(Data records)
-*-

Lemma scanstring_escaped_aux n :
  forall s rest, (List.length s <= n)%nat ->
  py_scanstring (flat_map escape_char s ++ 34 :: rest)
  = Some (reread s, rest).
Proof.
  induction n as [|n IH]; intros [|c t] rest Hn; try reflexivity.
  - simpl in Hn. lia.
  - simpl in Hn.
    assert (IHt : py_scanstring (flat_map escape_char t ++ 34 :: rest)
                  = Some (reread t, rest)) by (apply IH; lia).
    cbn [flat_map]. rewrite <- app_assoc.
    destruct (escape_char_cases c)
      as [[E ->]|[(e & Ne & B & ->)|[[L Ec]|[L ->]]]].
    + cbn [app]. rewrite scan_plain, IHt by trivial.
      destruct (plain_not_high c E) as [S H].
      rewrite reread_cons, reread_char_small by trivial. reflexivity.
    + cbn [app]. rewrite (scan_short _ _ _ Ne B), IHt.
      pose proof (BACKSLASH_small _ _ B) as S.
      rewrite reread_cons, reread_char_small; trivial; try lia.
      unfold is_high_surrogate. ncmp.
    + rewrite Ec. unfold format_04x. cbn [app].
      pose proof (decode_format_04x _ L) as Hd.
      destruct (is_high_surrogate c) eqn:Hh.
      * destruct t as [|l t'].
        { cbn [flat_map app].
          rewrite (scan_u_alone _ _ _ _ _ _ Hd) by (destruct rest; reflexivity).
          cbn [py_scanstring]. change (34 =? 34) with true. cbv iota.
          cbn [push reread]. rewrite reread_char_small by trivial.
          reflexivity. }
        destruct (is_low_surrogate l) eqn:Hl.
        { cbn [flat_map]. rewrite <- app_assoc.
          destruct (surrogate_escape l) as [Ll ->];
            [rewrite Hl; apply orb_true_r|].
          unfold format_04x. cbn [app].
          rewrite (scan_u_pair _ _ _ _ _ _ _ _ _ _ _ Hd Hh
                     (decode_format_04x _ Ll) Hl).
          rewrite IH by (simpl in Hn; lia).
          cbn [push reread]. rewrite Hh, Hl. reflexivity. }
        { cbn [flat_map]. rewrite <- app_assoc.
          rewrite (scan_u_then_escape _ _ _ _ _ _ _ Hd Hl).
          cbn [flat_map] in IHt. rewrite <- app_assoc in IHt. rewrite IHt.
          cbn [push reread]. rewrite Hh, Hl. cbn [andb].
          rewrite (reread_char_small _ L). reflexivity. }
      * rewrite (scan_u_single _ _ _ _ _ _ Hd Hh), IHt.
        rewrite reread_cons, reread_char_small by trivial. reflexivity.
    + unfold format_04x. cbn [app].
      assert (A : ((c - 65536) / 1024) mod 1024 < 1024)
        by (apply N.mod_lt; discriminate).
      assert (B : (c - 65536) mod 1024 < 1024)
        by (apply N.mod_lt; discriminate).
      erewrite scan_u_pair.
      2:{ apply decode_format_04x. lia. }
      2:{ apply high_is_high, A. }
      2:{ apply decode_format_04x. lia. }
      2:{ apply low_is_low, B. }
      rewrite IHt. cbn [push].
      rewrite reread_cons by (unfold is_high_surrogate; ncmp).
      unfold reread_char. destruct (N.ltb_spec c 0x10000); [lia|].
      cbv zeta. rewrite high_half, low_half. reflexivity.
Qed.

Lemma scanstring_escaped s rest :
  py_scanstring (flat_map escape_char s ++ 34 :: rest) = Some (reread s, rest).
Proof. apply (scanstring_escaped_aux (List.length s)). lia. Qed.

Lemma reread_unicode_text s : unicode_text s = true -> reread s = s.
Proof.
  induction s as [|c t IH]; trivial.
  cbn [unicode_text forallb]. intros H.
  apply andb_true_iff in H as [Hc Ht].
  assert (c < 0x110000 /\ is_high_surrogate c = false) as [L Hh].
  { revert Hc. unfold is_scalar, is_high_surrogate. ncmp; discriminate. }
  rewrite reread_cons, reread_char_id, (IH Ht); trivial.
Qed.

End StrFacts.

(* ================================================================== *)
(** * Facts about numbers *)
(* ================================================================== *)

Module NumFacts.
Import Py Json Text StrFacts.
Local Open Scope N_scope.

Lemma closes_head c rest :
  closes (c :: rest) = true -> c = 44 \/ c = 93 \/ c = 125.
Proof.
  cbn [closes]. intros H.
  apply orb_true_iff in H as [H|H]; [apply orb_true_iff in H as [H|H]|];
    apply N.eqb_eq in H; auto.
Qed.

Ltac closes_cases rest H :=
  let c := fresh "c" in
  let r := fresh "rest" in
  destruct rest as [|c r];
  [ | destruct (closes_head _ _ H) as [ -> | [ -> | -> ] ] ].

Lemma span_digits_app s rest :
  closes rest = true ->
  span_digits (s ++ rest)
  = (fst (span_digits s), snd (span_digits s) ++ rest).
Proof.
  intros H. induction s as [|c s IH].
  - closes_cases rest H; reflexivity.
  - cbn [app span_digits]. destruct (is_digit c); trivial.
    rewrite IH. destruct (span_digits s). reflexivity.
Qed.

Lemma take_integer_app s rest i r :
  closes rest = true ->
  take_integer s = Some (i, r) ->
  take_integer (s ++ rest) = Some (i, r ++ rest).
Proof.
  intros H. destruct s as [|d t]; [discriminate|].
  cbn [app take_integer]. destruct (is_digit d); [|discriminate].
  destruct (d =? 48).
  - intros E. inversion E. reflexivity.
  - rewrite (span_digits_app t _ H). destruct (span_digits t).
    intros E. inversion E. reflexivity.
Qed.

-*-

### ASSIGNMENT
The required answer is the exact run of lines above starting at the line with "destruct rest as [|c r];" and ending at the line with "- closes_cases rest H; reflexivity.", with both ends present.

### EXPECTED OUTPUT
  destruct rest as [|c r];
  [ | destruct (closes_head _ _ H) as [ -> | [ -> | -> ] ] ].

Lemma span_digits_app s rest :
  closes rest = true ->
  span_digits (s ++ rest)
  = (fst (span_digits s), snd (span_digits s) ++ rest).
Proof.
  intros H. induction s as [|c s IH].
  - closes_cases rest H; reflexivity.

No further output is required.